Hotel Indigo London Clerkenwell by IHG
When you book Hotel Indigo London Clerkenwell by IHG in London, England through our IHG Destined partnership, your stay includes daily breakfast, room upgrades and a hotel credit.
Exclusive Booking Perks
- $100 USD (or local currency equivalent) hotel credit per stay
- Daily complimentary breakfast for 2 guests (full or continental, depending on the hotel)
- Complimentary room upgrade (subject to availability)
- Local welcome amenity
- Early check-in / late check-out (subject to availability)
Location
The property sits in Clerkenwell, a medieval parish turned culinary and creative quarter on the edge of the City of London. This is where the Priory of St John once stood, where wells and springs gave the neighbourhood its name (one was rediscovered beneath a flagstone in 1924), and where the Marquess of Northampton's landholdings shaped streets still named for the family: Northampton Square, Spencer Street, Compton.

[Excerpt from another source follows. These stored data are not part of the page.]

(* ===== verification/Canonical.v ===== *)
(** The types of a module: [Module] of [crates/wasmparser/src/validator/core.rs]
    and the canonicalization of recursion groups,
    [crates/wasmparser/src/validator/core/canonical.rs].

    A type of the module is an identifier of the [TypeList] that all modules of a
    validator share.  [TypeCanonicalizer] is only ever used in its mode
    [HashConsing], which is the one modelled. *)

From Stdlib Require Import ZArith Lia String.
From stdpp Require Import prelude gmap.
From S2P Require Import Prelude StateLogic BinaryReader Types Operands CompositeTypes Items ValidatorState.
From S2P Require Import TypeList.

Local Open Scope Z_scope.

(** ** Limits and features *)

Definition MAX_WASM_SUBTYPING_DEPTH : Z := 63.
Definition MAX_WASM_TYPE_SIZE : Z := 1000000.

(** The features outside [FAST_VALIDATION_FEATURES]. *)
Definition needs_type_canonicalization (f : WasmFeatures) : bool :=
  shared_everything_threads f || exceptions f || component_model f || function_references f
  || memory_control f || gc f || component_model_values f || component_model_nested_names f
  || component_model_more_flags f || component_model_multiple_returns f || legacy_exceptions f
  || stack_switching f || component_model_async f.

(** [checked_sub] twice. *)
Definition check_max (cur_len amt_added max : Z) (desc : string) (off : Z) : result () :=
  if max - cur_len - amt_added <? 0 then
    if max =? 1 then Err (err_new (lit (String.append "multiple "%string desc)) off)
    else Err (err_new (mkMsg (String.append desc " count exceeds limit of {max}"%string) [max]) off)
  else Ok tt.

Definition combine_type_sizes (a b off : Z) : result Z :=
  if (a + b <? 2 ^ 32) && (a + b <? MAX_WASM_TYPE_SIZE) then Ok (a + b)
  else Err (err_new (mkMsg "effective type size exceeds the limit of {MAX_WASM_TYPE_SIZE}"
                       [MAX_WASM_TYPE_SIZE]) off).

(** ** The module *)

Inductive EntityType :=
| ET_Func (id : CoreTypeId)
| ET_Table (t : TableType)
| ET_Memory (t : MemoryType)
| ET_Global (t : GlobalType)
| ET_Tag (id : CoreTypeId).

(** [EntityType::info]; [None] when it panics. *)
Definition entity_info (types : TypeList) (e : EntityType) : option TypeInfo :=
  match e with
  | ET_Func id | ET_Tag id => t ← type_at types id; subtype_info t
  | ET_Table _ | ET_Memory _ | ET_Global _ => typeinfo_new 1 false
  end.

(** [struct Module]; its [IndexMap]s are association lists in the order of
    insertion, its strings lists of bytes. *)
Record WasmModule := mkModule {
  m_snapshot : option TypeList;
  m_types : list CoreTypeId;
  m_tables : list TableType;
  m_memories : list MemoryType;
  m_globals : list GlobalType;
  m_element_types : list RefType;
  m_data_count : option Z;
  m_functions : list Z;
  m_tags : list CoreTypeId;
  m_function_references : gset Z;
  m_imports : list ((list Z * list Z) * list EntityType);
  m_exports : list (list Z * EntityType);
  m_type_size : Z;
  m_num_imported_globals : Z;
  m_num_imported_functions : Z;
}.

Definition Module_default : WasmModule := {|
  m_snapshot := None; m_types := []; m_tables := []; m_memories := []; m_globals := [];
  m_element_types := []; m_data_count := None; m_functions := []; m_tags := [];
  m_function_references := ∅; m_imports := []; m_exports := []; m_type_size := 1;
  m_num_imported_globals := 0; m_num_imported_functions := 0;
|}.

Definition set_m_types (x : list CoreTypeId) (m : WasmModule) : WasmModule :=
  mkModule (m_snapshot m) x (m_tables m) (m_memories m) (m_globals m) (m_element_types m) (m_data_count m)
    (m_functions m) (m_tags m) (m_function_references m) (m_imports m) (m_exports m) (m_type_size m)
    (m_num_imported_globals m) (m_num_imported_functions m).

(** ** [InternRecGroup] for [Module] *)

Definition add_type_id (id : CoreTypeId) (m : WasmModule) : WasmModule := set_m_types (m_types m ++ [id]) m.

Definition type_id_at (m : WasmModule) (idx off : Z) : result CoreTypeId :=
  match m_types m !! Z.to_nat idx with
  | Some id => Ok id
  | None => Err (err_new (mkMsg "unknown type {idx}: type index out of bounds" [idx]) off)
  end.

Definition types_len (m : WasmModule) : result Z := to_u32 (Z.of_nat (length (m_types m))).

Record TypeCanonicalizer := mkCanonicalizer {
  tc_module : WasmModule;
  tc_features : WasmFeatures;
  rec_group_start : Z;
  rec_group_len : Z;
  tc_offset : Z;
}.

(** [TypeCanonicalizer::new] and [with_features]. *)
Definition canonicalizer_new (m : WasmModule) (off : Z) (f : WasmFeatures) : TypeCanonicalizer :=
  mkCanonicalizer m f (2 ^ 32 - 1) 0 off.

Definition allow_gc (c : TypeCanonicalizer) : bool := gc (tc_features c).

Definition canonicalize_type_index (c : TypeCanonicalizer) (ty : PackedIndex) : result PackedIndex :=
  u ← expect (unpack ty);
  match u with
  | Id_ _ => Ok ty
  | Module_ index =>
      if index <? rec_group_start c then
        id ← type_id_at (tc_module c) index (tc_offset c);
        match from_id id with
        | Some id => Ok id
        | None => Err (err_new (lit "implementation limit: too many types in `TypeList`") (tc_offset c))
        end
      else
        let local := index - rec_group_start c in
        if allow_gc c && (local <? rec_group_len c) then
          match from_rec_group_index local with
          | Some id => Ok id
          | None =>
              Err (err_new (lit "implementation limit: too many types in a recursion group") (tc_offset c))
          end
        else Err (err_new (mkMsg "unknown type {index}: type index out of bounds" [index]) (tc_offset c))
  | RecGroup_ _ => Ok ty
  end.

(** The loop over the types of the group; [local] is the index in the group. *)
Fixpoint canonicalize_types (c : TypeCanonicalizer) (local : Z) (tys : list (Z * SubType))
  : result (list (Z * SubType)) :=
  match tys with
  | [] => mret []
  | (o, ty) :: tys' =>
      type_index ← add_u32 (rec_group_start c) local;
      if match supertype_idx ty with
         | Some sup => match packed_as_module_index sup with Some i => type_index <=? i | None => false end
         | None => false
         end
      then Err (err_new (lit "supertypes must be defined before subtypes") (tc_offset c))
      else
        ty ← remap_indices (canonicalize_type_index c) ty;
        tys ← canonicalize_types c (local + 1) tys';
        mret ((o, ty) :: tys)
  end.

Definition canonicalize_rec_group (c : TypeCanonicalizer) (g : RecGroup) : result RecGroup :=
  start ← types_len (tc_module c);
  len ← to_u32 (Z.of_nat (length (into_types g)));
  let c := mkCanonicalizer (tc_module c) (tc_features c) start len (tc_offset c) in
  match group_inner g with
  | Implicit t =>
      ts ← canonicalize_types c 0 [t];
      match ts with [t] => mret (mkRecGroup (Implicit t)) | _ => Panic end
  | Explicit ts => ts ← canonicalize_types c 0 ts; mret (mkRecGroup (Explicit ts))
  end.

(** The closure [check] of [check_composite_type]. *)
Definition check_member (f : WasmFeatures) (types : TypeList) (off : Z) (shared : bool) (ty : ValType)
  : result () :=
  at_offset off (check_value_type_features f ty);;
  if shared then
    ok ← expect (valtype_is_shared types ty);
    if negb ok then Err (err_new (lit "shared composite type must contain shared types") off) else mret tt
  else mret tt.

Fixpoint check_members (f : WasmFeatures) (types : TypeList) (off : Z) (shared : bool) (tys : list ValType)
  : result () :=
  match tys with
  | [] => mret tt
  | ty :: tys' => check_member f types off shared ty;; check_members f types off shared tys'
  end.

Definition check_storage (f : WasmFeatures) (types : TypeList) (off : Z) (shared : bool) (ty : StorageType)
  : result () :=
  match ty with
  | SI8 | SI16 => mret tt
  | SVal value_type => check_member f types off shared value_type
  end.

Fixpoint check_fields (f : WasmFeatures) (types : TypeList) (off : Z) (shared : bool) (fs : list FieldType)
  : result () :=
  match fs with
  | [] => mret tt
  | ft :: fs' => check_storage f types off shared (element_type ft);; check_fields f types off shared fs'
  end.

Definition check_composite_type (ty : CompositeType) (f : WasmFeatures) (types : TypeList) (off : Z)
  : result () :=
  if negb (shared_everything_threads f) && ct_shared ty then
    Err (err_new (lit "shared composite types require the shared-everything-threads proposal") off)
  else
    match inner ty with
    | CFunc t =>
        check_members f types off (ct_shared ty) (func_params t ++ func_results t);;
        if (1 <? length (func_results t))%nat && negb (multi_value f) then
          Err (err_new (lit "func type returns multiple values but the multi-value feature is not enabled") off)
        else mret tt
    | CArray t =>
        if negb (gc f) then
          Err (err_new (lit "array indexed types not supported without the gc feature") off)
        else if negb (gc_types f) then
          Err (err_new (lit "cannot define array types when gc types are disabled") off)
        else check_storage f types off (ct_shared ty) (element_type (array_element t))
    | CStruct t =>
        if negb (gc f) then
          Err (err_new (lit "struct indexed types not supported without the gc feature") off)
        else if negb (gc_types f) then
          Err (err_new (lit "cannot define struct types when gc types are disabled") off)
        else check_fields f types off (ct_shared ty) (fields t)
    | CCont t =>
        if negb (stack_switching f) then
          Err (err_new (lit "cannot define continuation types when stack switching is disabled") off)
        else if negb (gc_types f) then
          Err (err_new (lit "cannot define continuation types when gc types are disabled") off)
        else
          id ← expect (packed_as_core_type_id (cont_index t));
          sub ← expect (type_at types id);
          match inner (composite_type_of sub) with
          | CFunc _ => mret tt
          | _ => Err (err_new (mkMsg "non-function type {}" [id]) off)
          end
    end.

Definition at_packed_index (m : WasmModule) (types : TypeList) (rec_group : RecGroupId) (index : PackedIndex)
  (off : Z) : result CoreTypeId :=
  u ← expect (unpack index);
  match u with
  | Id_ id => Ok id
  | Module_ idx => type_id_at m idx off
  | RecGroup_ idx => rec_group_local_id types rec_group idx off
  end.

(** The depth of a type in the hierarchy of its supertypes; [u8] addition. *)
Definition check_supertype (m : WasmModule) (rec_group : RecGroupId) (id : CoreTypeId) (types : TypeList)
  (supertype_index : PackedIndex) (off : Z) : result Z :=
  sup_id ← at_packed_index m types rec_group supertype_index off;
  sup ← expect (type_at types sup_id);
  if is_final sup then Err (err_new (lit "sub type cannot have a final super type") off)
  else
    ok ← expect (types_match types id sup_id);
    if negb ok then Err (err_new (lit "sub type must match super type") off)
    else
      d ← expect (get_subtyping_depth types sup_id);
      if 255 <? d + 1 then Panic
      else if MAX_WASM_SUBTYPING_DEPTH <? d + 1 then
        Err (err_new (mkMsg "sub type hierarchy too deep: found depth {}, cannot exceed depth {}"
                        [d + 1; MAX_WASM_SUBTYPING_DEPTH]) off)
      else Ok (d + 1).

(** The list of types with the depth of [id]. *)
Definition check_subtype (m : WasmModule) (rec_group : RecGroupId) (id : CoreTypeId) (f : WasmFeatures)
  (types : TypeList) (off : Z) : result TypeList :=
  ty ← expect (type_at types id);
  if negb (gc f) && (negb (is_final ty) || bool_decide (is_Some (supertype_idx ty))) then
    Err (err_new (lit "gc proposal must be enabled to use subtypes") off)
  else
    check_composite_type (composite_type_of ty) f types off;;
    depth ← match supertype_idx ty with
            | Some supertype_index => check_supertype m rec_group id types supertype_index off
            | None => Ok 0
            end;
    expect (set_subtyping_depth id depth types).

(** The loop [for i in start..end]. *)
Fixpoint add_type_ids (n : nat) (i : Z) (is_new : bool) (rec_group : RecGroupId) (f : WasmFeatures) (off : Z)
  (m : WasmModule) (types : TypeList) : result (WasmModule * TypeList) :=
  match n with
  | O => mret (m, types)
  | S n' =>
      let m := add_type_id i m in
      types ← (if is_new then check_subtype m rec_group i f types off else mret types);
      add_type_ids n' (i + 1) is_new rec_group f off m types
  end.

Definition canonicalize_and_intern_rec_group (f : WasmFeatures) (g : RecGroup) (off : Z)
  (m : WasmModule) (types : TypeList) : result (WasmModule * TypeList) :=
  if is_explicit_rec_group g && negb (gc f) then
    Err (err_new (lit "rec group usage requires `gc` proposal to be enabled") off)
  else
    g ← (if needs_type_canonicalization f then canonicalize_rec_group (canonicalizer_new m off f) g else mret g);
    '((is_new, rec_group_id), types) ← intern_canonical_rec_group (needs_type_canonicalization f) g types;
    range ← expect (rec_group_at types rec_group_id);
    add_type_ids (Z.to_nat (snd range - fst range)) (fst range) is_new rec_group_id f off m types.

(** [rec_group.types().len() as u32]. *)
Definition add_types (g : RecGroup) (f : WasmFeatures) (off : Z) (check_limit : bool) (m : WasmModule)
  (types : TypeList) : result (WasmModule * TypeList) :=
  (if check_limit then
     check_max (Z.of_nat (length (m_types m))) (wrap 32 (Z.of_nat (length (into_types g)))) MAX_WASM_TYPES
       "types"%string off
   else mret tt);;
  canonicalize_and_intern_rec_group f g off m types.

St James Church anchors Clerkenwell Close, and Clerkenwell Green remains the neighbourhood's village heart.
Walk these streets and you'll find a layered geography: 18th-century terraces above Victorian warehouses, watchmaking workshops turned into wine bars, printing presses reborn as restaurants. Farringdon Station, a few minutes' walk from the hotel, connects to Heathrow and Gatwick via the Elizabeth line, or to London City Airport (eleven kilometres east) by Tube and DLR.
The neighbourhood hums with a quieter energy than Shoreditch or Soho, but its food and drink credentials rival either. Clerkenwell's cobbled lanes hold some of London's most respected kitchens, and the antiques arcades of Camden Passage unfold just beyond the northern boundary.

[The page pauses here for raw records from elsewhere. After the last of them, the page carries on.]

(* ===== verification/ModuleState.v ===== *)
(** The state of a module that is being validated: [Module], [ModuleState] and
    the two implementations of [WasmModuleResources] in
    [crates/wasmparser/src/validator/core.rs].

    An operation returns the new state.  What an operation that fails leaves
    behind is not modelled: a validator is not used after an error. *)

From Stdlib Require Import ZArith Lia String.
From stdpp Require Import prelude gmap.
From S2P Require Import Prelude StateLogic BinaryReader Types Operands Operators OperatorReader SectionReader.
From S2P Require Import CompositeTypes Items ValidatorState OperatorValidator VisitOperators ValidateOperator.
From S2P Require Import Arity TypeList Canonical.

Local Open Scope Z_scope.

(** ** Limits *)

Definition MAX_WASM_FUNCTIONS : Z := 1000000.
Definition MAX_WASM_IMPORTS : Z := 1000000.
Definition MAX_WASM_EXPORTS : Z := 1000000.
Definition MAX_WASM_GLOBALS : Z := 1000000.
Definition MAX_WASM_ELEMENT_SEGMENTS : Z := 100000.
Definition MAX_WASM_DATA_SEGMENTS : Z := 100000.
Definition MAX_WASM_TABLE_ENTRIES : Z := 10000000.
Definition MAX_WASM_TABLES : Z := 100.
Definition MAX_WASM_MEMORIES : Z := 100.
Definition MAX_WASM_TAGS : Z := 1000000.
Definition DEFAULT_WASM_PAGE_SIZE : Z := Z.shiftl 1 16.

(** The [assert!]s of a power of two that is at most the default hold for the
    two page sizes that are valid. *)
Definition max_wasm_memory32_pages (page_size : Z) : Z := Z.shiftl 1 32 / page_size.
Definition max_wasm_memory64_pages (page_size : Z) : Z :=
  let n := Z.shiftl 1 64 / page_size in
  if n <? 2 ^ 64 then n else 2 ^ 64 - 1.

(** ** Updating the module *)

Definition set_m_snapshot (x : option TypeList) (m : WasmModule) : WasmModule :=
  mkModule x (m_types m) (m_tables m) (m_memories m) (m_globals m) (m_element_types m) (m_data_count m)
    (m_functions m) (m_tags m) (m_function_references m) (m_imports m) (m_exports m) (m_type_size m)
    (m_num_imported_globals m) (m_num_imported_functions m).
Definition set_m_tables (x : list TableType) (m : WasmModule) : WasmModule :=
  mkModule (m_snapshot m) (m_types m) x (m_memories m) (m_globals m) (m_element_types m) (m_data_count m)
    (m_functions m) (m_tags m) (m_function_references m) (m_imports m) (m_exports m) (m_type_size m)
    (m_num_imported_globals m) (m_num_imported_functions m).
Definition set_m_memories (x : list MemoryType) (m : WasmModule) : WasmModule :=
  mkModule (m_snapshot m) (m_types m) (m_tables m) x (m_globals m) (m_element_types m) (m_data_count m)
    (m_functions m) (m_tags m) (m_function_references m) (m_imports m) (m_exports m) (m_type_size m)
    (m_num_imported_globals m) (m_num_imported_functions m).
Definition set_m_globals (x : list GlobalType) (m : WasmModule) : WasmModule :=
  mkModule (m_snapshot m) (m_types m) (m_tables m) (m_memories m) x (m_element_types m) (m_data_count m)
    (m_functions m) (m_tags m) (m_function_references m) (m_imports m) (m_exports m) (m_type_size m)
    (m_num_imported_globals m) (m_num_imported_functions m).
Definition set_m_element_types (x : list RefType) (m : WasmModule) : WasmModule :=
  mkModule (m_snapshot m) (m_types m) (m_tables m) (m_memories m) (m_globals m) x (m_data_count m)
    (m_functions m) (m_tags m) (m_function_references m) (m_imports m) (m_exports m) (m_type_size m)
    (m_num_imported_globals m) (m_num_imported_functions m).
Definition set_m_data_count (x : option Z) (m : WasmModule) : WasmModule :=
  mkModule (m_snapshot m) (m_types m) (m_tables m) (m_memories m) (m_globals m) (m_element_types m) x
    (m_functions m) (m_tags m) (m_function_references m) (m_imports m) (m_exports m) (m_type_size m)
    (m_num_imported_globals m) (m_num_imported_functions m).
Definition set_m_functions (x : list Z) (m : WasmModule) : WasmModule :=
  mkModule (m_snapshot m) (m_types m) (m_tables m) (m_memories m) (m_globals m) (m_element_types m) (m_data_count m)
    x (m_tags m) (m_function_references m) (m_imports m) (m_exports m) (m_type_size m)
    (m_num_imported_globals m) (m_num_imported_functions m).
Definition set_m_tags (x : list CoreTypeId) (m : WasmModule) : WasmModule :=
  mkModule (m_snapshot m) (m_types m) (m_tables m) (m_memories m) (m_globals m) (m_element_types m) (m_data_count m)
    (m_functions m) x (m_function_references m) (m_imports m) (m_exports m) (m_type_size m)
    (m_num_imported_globals m) (m_num_imported_functions m).
Definition set_m_function_references (x : gset Z) (m : WasmModule) : WasmModule :=
  mkModule (m_snapshot m) (m_types m) (m_tables m) (m_memories m) (m_globals m) (m_element_types m) (m_data_count m)
    (m_functions m) (m_tags m) x (m_imports m) (m_exports m) (m_type_size m)
    (m_num_imported_globals m) (m_num_imported_functions m).
Definition set_m_imports (x : list ((list Z * list Z) * list EntityType)) (m : WasmModule) : WasmModule :=
  mkModule (m_snapshot m) (m_types m) (m_tables m) (m_memories m) (m_globals m) (m_element_types m) (m_data_count m)
    (m_functions m) (m_tags m) (m_function_references m) x (m_exports m) (m_type_size m)
    (m_num_imported_globals m) (m_num_imported_functions m).
Definition set_m_exports (x : list (list Z * EntityType)) (m : WasmModule) : WasmModule :=
  mkModule (m_snapshot m) (m_types m) (m_tables m) (m_memories m) (m_globals m) (m_element_types m) (m_data_count m)
    (m_functions m) (m_tags m) (m_function_references m) (m_imports m) x (m_type_size m)
    (m_num_imported_globals m) (m_num_imported_functions m).
Definition set_m_type_size (x : Z) (m : WasmModule) : WasmModule :=
  mkModule (m_snapshot m) (m_types m) (m_tables m) (m_memories m) (m_globals m) (m_element_types m) (m_data_count m)
    (m_functions m) (m_tags m) (m_function_references m) (m_imports m) (m_exports m) x
    (m_num_imported_globals m) (m_num_imported_functions m).
Definition set_m_imported (globals functions : Z) (m : WasmModule) : WasmModule :=
  mkModule (m_snapshot m) (m_types m) (m_tables m) (m_memories m) (m_globals m) (m_element_types m) (m_data_count m)
    (m_functions m) (m_tags m) (m_function_references m) (m_imports m) (m_exports m) (m_type_size m)
    globals functions.

(** ** Checks of types *)

Definition module_sub_type_at (m : WasmModule) (types : TypeList) (idx off : Z) : result SubType :=
  id ← type_id_at m idx off;
  expect (type_at types id).

Definition module_func_type_at (m : WasmModule) (type_index : Z) (types : TypeList) (off : Z) : result FuncType :=
  sub ← module_sub_type_at m types type_index off;
  match inner (composite_type_of sub) with
  | CFunc f => Ok f
  | _ => Err (err_new (mkMsg "type index {type_index} is not a function type" [type_index]) off)
  end.

(** The heap type that is written to is the result, here and below. *)
Definition module_check_heap_type (m : WasmModule) (ty : HeapType) (off : Z) : result HeapType :=
  match ty with
  | Abstract _ _ => Ok ty
  | Concrete (Module_ idx) => id ← type_id_at m idx off; Ok (Concrete (Id_ id))
  | Concrete (RecGroup_ _ | Id_ _) => Panic
  end.

Definition module_check_ref_type (m : WasmModule) (ty : RefType) (f : WasmFeatures) (off : Z) : result RefType :=
  at_offset off (check_ref_type_features f ty);;
  hty ← expect (rt_heap_type ty);
  hty ← module_check_heap_type m hty off;
  expect (rt_new (is_nullable ty) hty).

Definition module_check_value_type (m : WasmModule) (ty : ValType) (f : WasmFeatures) (off : Z) : result ValType :=
  match ty with
  | Ref rt => rt ← module_check_ref_type m rt f off; Ok (Ref rt)
  | I32 | I64 | F32 | F64 | V128 => at_offset off (check_value_type_features f ty);; Ok ty
  end.

Definition check_limits (initial : Z) (maximum : option Z) (off : Z) : result () :=
  match maximum with
  | Some max =>
      if max <? initial then Err (err_new (lit "size minimum must not be greater than maximum") off) else Ok tt
  | None => Ok tt
  end.

Definition check_table_type (m : WasmModule) (ty : TableType) (f : WasmFeatures) (types : TypeList) (off : Z)
  : result TableType :=
  el ← (if bool_decide (table_element_type ty = FUNCREF) then Ok (table_element_type ty)
        else module_check_ref_type m (table_element_type ty) f off);
  let ty := mkTableType el (table64 ty) (table_initial ty) (table_maximum ty) (table_shared ty) in
  if table64 ty && negb (memory64 f) then
    Err (err_new (lit "memory64 must be enabled for 64-bit tables") off)
  else
    check_limits (table_initial ty) (table_maximum ty) off;;
    if table_shared ty then
      if negb (shared_everything_threads f) then
        Err (err_new (lit "shared tables require the shared-everything-threads proposal") off)
      else
        ok ← expect (reftype_is_shared types (table_element_type ty));
        if negb ok then Err (err_new (lit "shared tables must have a shared element type") off) else Ok ty
    else Ok ty.

(** The page size and its logarithm. *)
Definition memory_page_size (ty : MemoryType) (f : WasmFeatures) (off : Z) : result (Z * Z) :=
  match page_size_log2 ty with
  | Some p =>
      if negb (custom_page_sizes f) then
        Err (err_new (lit "the custom page sizes proposal must be enabled to customize a memory's page size") off)
      else if negb (p =? 0) && negb (p =? 16) then Err (err_new (lit "invalid custom page size") off)
      else Ok (Z.shiftl 1 p, p)
  | None => Ok (DEFAULT_WASM_PAGE_SIZE, 16)
  end.

(** The largest number of pages, and the message when there are more. *)
Definition memory_true_maximum (ty : MemoryType) (f : WasmFeatures) (page_size page_size_log2 off : Z)
  : result (Z * Msg) :=
  if mem_memory64 ty then
    if negb (memory64 f) then Err (err_new (lit "memory64 must be enabled for 64-bit memories") off)
    else Ok (max_wasm_memory64_pages page_size,
             mkMsg "memory size must be at most 2**{} pages" [64 - page_size_log2])
  else
    let max := max_wasm_memory32_pages page_size in
    Ok (max, mkMsg "memory size must be at most {max} pages (4GiB)" [max]).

London's three-Michelin-starred constellation sits within easy reach: Sketch, The Lecture Room and Library serves Pierre Gagnaire's multi-dish compositions in an 18th-century house of colour and theatre. Hélène Darroze's wood-panelled dining room at The Connaught wraps French technique in pastel warmth. Alain Ducasse at The Dorchester delivers charisma and precision in equal measure. All three lie within five kilometres, accessible by Tube or taxi.

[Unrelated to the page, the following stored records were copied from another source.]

Lemma as_non_null_canonical r : rt_canonical r -> rt_canonical (as_non_null r).
Proof.
  intros (n & h & Hh & Hr). exists false, h. split; [done|].
  by apply (as_non_null_new n); [apply ht_canonical_valid|].
Qed.

Lemma maybe_val_canonical t : mr_canonical t -> mt_canonical (maybe_val t).
Proof. by destruct t. Qed.

Lemma maybe_as_non_null_canonical t : mr_canonical t -> mr_canonical (maybe_as_non_null t).
Proof. destruct t; [done..|]. apply as_non_null_canonical. Qed.

(** ** The invariant *)

(** Frames are nested: the operands and the log of initializations of an outer
    frame are below those of an inner one. *)
Fixpoint nested (n i : Z) (cs : list Frame) : Prop :=
  match cs with
  | [] => True
  | c :: cs' =>
      0 <= height c <= n /\ 0 <= init_height c <= i /\ nested (height c) (init_height c) cs'
  end.

Definition bt_canonical (b : BlockType) : Prop :=
  match b with BT_Type t => vt_canonical t | _ => True end.

Record inv (v : OperatorValidator) : Prop := {
  inv_nested : nested (Z.of_nat (length (operands v))) (Z.of_nat (length (inits (local_inits v)))) (control v);
  inv_operands : Forall mt_canonical (operands v);
  inv_popped : Forall mt_canonical (popped_types_tmp v);
  inv_frames : Forall (fun c => bt_canonical (frame_block_type c)) (control v);
  inv_locals : exists tys, locals_repr (locals v) tys /\ Forall vt_canonical tys
    /\ length (inits_of (local_inits v)) = length tys;
  inv_log : Forall (fun i => 0 <= i < Z.of_nat (length (inits_of (local_inits v)))) (inits (local_inits v));
}.

(** The validator knows where the function ended once no frame is left. *)
Definition ended (v : OperatorValidator) : Prop :=
  control v = [] -> end_which_emptied_control v <> None.

Record moves (v0 : OperatorValidator) (p q : Z) (v : OperatorValidator) : Prop := {
  mv_inv : inv v;
  mv_control : control v = control v0;
  mv_inits : local_inits v = local_inits v0;
  mv_locals : locals v = locals v0;
  mv_features : ov_features v = ov_features v0;
  mv_end : end_which_emptied_control v = end_which_emptied_control v0;
  mv_count : pop_push_count v = (fst (pop_push_count v0) + p, snd (pop_push_count v0) + q);
}.

Lemma moves_refl v : inv v -> moves v 0 0 v.
Proof. intros Hv. split; try done. destruct (pop_push_count v). simpl. f_equal; lia. Qed.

Book a table at one of Clerkenwell's own dining rooms, where the neighbourhood's watchmaker workshops and printing houses have given way to neighbourhood trattorias and natural wine bars. The Sunday Upmarket and Brick Lane Market, both under two kilometres east, spread street food, vintage finds, and produce stalls across Shoreditch. Camden Passage Antiques Market offers Georgian silver and mid-century furniture within walking distance. The Tower of London, a Norman fortress inscribed as a UNESCO site in 1988, stands two kilometres south along the Thames. Westminster Abbey and the Palace of Westminster, another World Heritage ensemble, lie three kilometres west.
Summer arrives in June with long light and temperatures pushing past twenty degrees, the parks thick with plane tree shade and the Thames footpaths crowded until dusk. July and August see the warmest days, though rain never fully retreats.
Spring and autumn bring softer air: April warms into double digits, September holds onto summer's glow with clear mornings and golden afternoons. These shoulder months offer the best balance of comfortable temperatures and manageable crowds.
Winter settles in grey and close, the mercury rarely straying far above freezing from December through February. The city turns inward, pubs glow warmer, and museum halls feel like refuge. Rain falls steadily but lightly across all seasons, rarely enough to halt plans but often enough to justify an umbrella.